Plaintiff sought compensation for the services rendered to defendant's policyholders alleging breach of contract, violation of 11 NYCRR 52.16, breach of the duty of good faith and fair dealing, violation of Insurance Law § 2601 and a violation of General Business Law § 349.   Defendant's motion for summary judgment dismissing the complaint against it was granted by Supreme Court.

 Summary judgment is appropriate where there is no issue of fact requiring resolution by the finder of fact (Suffolk County D.S.S. v. James M., 83 N.Y.2d 178, 182, 608 N.Y.S.2d 940, 630 N.E.2d 636).   In a circuitous argument, plaintiff urges that in requiring plaintiff to provide care to members of Empire Blue Cross and Blue Shield (hereinafter Empire) with whom plaintiff has a provider agreement, and because Empire is a signatory to the “Inter-Plan Service Benefit Bank Agreement” (hereinafter Inter-Plan Agreement) as to which defendant is also a signatory, plaintiff urges that it is entitled to collect from defendant under the Inter-Plan agreement.   While not urging incorporation by reference, plaintiff is attempting to carve out a contractual relationship for itself vis-a-vis defendant based on the Inter-Plan Agreement.   This agreement was made by certain independent Blue Cross and Blue Shield corporations which, at the time in question, provided a mechanism for the servicing and payment of subscriber claims for treatment rendered its signatory members serviced in another Blue Cross and Blue Shield service area.   While plaintiff and Empire have a provider agreement between them, only Empire is a signatory to the Inter-Plan Agreement, as is defendant.   Defendant and Empire were not linking their corporations through their contract obligations pursuant to the Inter-Plan Agreement.   Since plaintiff has failed to establish contractual privity with defendant, Supreme Court properly dismissed plaintiff's claims based on breach of contract (see, Goldenberg v. Bartell Broadcasting Corp. 47 Misc.2d 105, 108, 262 N.Y.S.2d 274).   There being no contractual relationship, neither can there be any “covenant of good faith and fair dealing” implied which itself is based on the existence of a legal contractual obligation.
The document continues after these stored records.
Lemma faithful_open src i t events a :
  faithful events a →
  ∃ new, _pending_thinking_events (_open_thinking_block src i t a) = _pending_thinking_events a ++ new ∧
    faithful (events ++ new) (_open_thinking_block src i t a).
Proof.
  intros Hf. destruct (faithful_close _ _ Hf) as (new & Hnew & Hf' & Hcur). exists new. unfold _open_thinking_block.
  split; [done|]. destruct Hf' as [(ks & Hks & Hnd & Hle) Hk Hc Ho]. rewrite Hcur in *. simpl in *. rewrite app_nil_r in *.
  set (a' := _close_thinking_block a) in *.
  assert (make_block_id (_block_id_prefix a') (S (_thinking_block_counter a')) ∉ block_id <$> _completed_thinking_blocks a') as Hfresh.
  { rewrite Hks. intros (k & Hk' & Hin)%list_elem_of_fmap. apply (inj (make_block_id _)) in Hk' as <-.
    rewrite Forall_forall in Hle. specialize (Hle _ Hin). lia. }
  assert (events_of (make_block_id (_block_id_prefix a') (S (_thinking_block_counter a'))) (events ++ new) = []) as Hnone.
  { destruct (events_of _ (events ++ new)) as [|e l] eqn:He; [done|].
    assert (e ∈ events_of (make_block_id (_block_id_prefix a') (S (_thinking_block_counter a'))) (events ++ new)) as Hin by (rewrite He; left).
    apply list_elem_of_filter in Hin as [Hid Hin]. rewrite Forall_forall in Hk. specialize (Hk e Hin). by rewrite Hid in Hk. }
  split; simpl.
  - exists (ks ++ [S (_thinking_block_counter a')]). rewrite !fmap_app, Hks. split_and!; [done| |].
    + apply NoDup_app. split_and!; [done| |apply NoDup_singleton]. intros k Hin ->%list_elem_of_singleton.
      rewrite Forall_forall in Hle. specialize (Hle _ Hin). lia.
    + apply Forall_app. split; [|by repeat constructor]. eapply Forall_impl; [exact Hle|]. simpl. lia.
  - eapply Forall_impl; [exact Hk|]. intros e He. simpl. rewrite fmap_app. apply elem_of_app. by left.
  - done.
  - intros b [= <-]. split; simpl; by rewrite Hnone.
Qed.

Lemma append_content_spec b value delta b' :
  append_content b value = (delta, b') →
  block_id b' = block_id b ∧ content_parts b' = content_parts b ++ match delta with [] => [] | _ => [delta] end.
Proof.
  unfold append_content. destruct value; [intros [= <- <-]; by rewrite app_nil_r|].
  destruct (get_content b); [by intros [= <- <-]|].
  destruct (strip_prefix _ _) as [[|]|]; intros [= <- <-]; by rewrite ?app_nil_r.
Qed.

(** Only the state of the thinking matters. *)
Lemma faithful_ext events a a' :
  _completed_thinking_blocks a' = _completed_thinking_blocks a →
  _current_thinking_block a' = _current_thinking_block a →
  _thinking_block_counter a' = _thinking_block_counter a → _block_id_prefix a' = _block_id_prefix a →
  faithful events a → faithful events a'.
Proof. intros Hc Hb Hn Hp [Hids Hk Hcl Ho]. split; by rewrite ?Hc, ?Hb, ?Hn, ?Hp. Qed.

Definition delta_events (src : string) (delta : ustr) (b : ThinkingBlockState) : list ThinkingEvent :=
  match delta with
  | [] => []
  | _ => [{| ev_block_id := block_id b; ev_delta := delta; ev_title := get_title b; ev_source := src;
             ev_complete := false; ev_content := None; ev_index := provider_block_index b |}]
  end.

Lemma faithful_append events a b value src :
  faithful events a → _current_thinking_block a = Some b →
  let (delta, b') := append_content b value in
  let new := delta_events src delta b' in
  faithful (events ++ new) (set_thinking a (Some b') (_completed_thinking_blocks a) (_thinking_block_counter a) (Some src)
    (_pending_thinking_events a ++ new)).
Proof.
  intros Hf Hb. destruct (append_content b value) as [delta b'] eqn:Happ.
  apply append_content_spec in Happ as [Hid Hparts]. intros new.
  assert (∀ b', b' ∈ _completed_thinking_blocks a → block_id b ≠ block_id b') as Hfresh by (intros; by eapply current_fresh).
  destruct Hf as [Hids Hk Hc Ho]. rewrite Hb in *. destruct (Ho b eq_refl) as [Hinc Hpb].
  assert (events_of (block_id b) new = new ∧ Forall (λ e, ev_block_id e = block_id b ∧ ev_complete e = false) new ∧
    ev_delta <$> new = match delta with [] => [] | _ => [delta] end) as (Hown & Hnew & Hdelta).
  { subst new. unfold delta_events. destruct delta; [by split_and!; constructor|]. rewrite <- Hid. split_and!; [by apply events_of_own| |done].
    by repeat constructor. }
  clearbody new. split; simpl.
  - rewrite fmap_app in *. simpl in *. by rewrite Hid.
  - rewrite fmap_app in *. simpl in *. rewrite Hid. apply Forall_app. split; [done|].
    eapply Forall_impl; [exact Hnew|]. intros e [-> _]. apply elem_of_app. right. left.
  - apply Forall_forall. intros c Hin. rewrite Forall_forall in Hc. specialize (Hc c Hin). specialize (Hfresh c Hin).
    clear -Hnew Hc Hfresh. induction new as [|e new IH] using rev_ind; [by rewrite app_nil_r|].
    pose proof (proj1 (Forall_app _ _ _) Hnew) as [Hn He]. apply Forall_singleton in He as [He Hc']. rewrite app_assoc.
    apply told_closed_other; [by rewrite He|by apply IH].
  - intros ? [= <-]. unfold told_open. rewrite Hid, events_of_app, Hown. split.
    + apply Forall_app. split; [done|]. eapply Forall_impl; [exact Hnew|]. by intros e [_ ?].
    + by rewrite fmap_app, Hpb, Hparts, Hdelta.
Qed.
 Plaintiff, relying on a meeting and correspondence with defendant's representatives, contends that defendant should be estopped from denying plaintiff's claims.   Contentions of estoppel are inapplicable in the absence of a contractual relationship.   Regardless of what conclusions could be drawn from the communications with plaintiff, 13 of 18 patients received services before their occurrence and thus the existence of reliance was not established.   The correspondence, furthermore, carried no explicit promise of payment, defendant retaining its right to deny approval in any event.

 Regarding plaintiff's allegation that defendant violated General Business Law § 349(a), which prohibits “[d]eceptive acts or practices in the conduct of any business, trade or commerce”, we note that this statute has to do with acts and practices which “have a broad impact on consumers at large” (New York Univ. v. Continental Ins. Co., 87 N.Y.2d 308, 320, 639 N.Y.S.2d 283, 662 N.E.2d 763).   The instant claim between these two parties is not a cause of action in contemplation of this statute and was properly dismissed.   The statute provides no private enforcement procedures and was properly dismissed.

Plaintiff has apparently abandoned on appeal any claims regarding its cause of action based on the Insurance Department's regulations and the Insurance Law, and we decline to consider them further.

ORDERED that the order is affirmed, with costs.

MIKOLL, Justice Presiding.

CREW, WHITE, YESAWICH and PETERS, JJ., concur.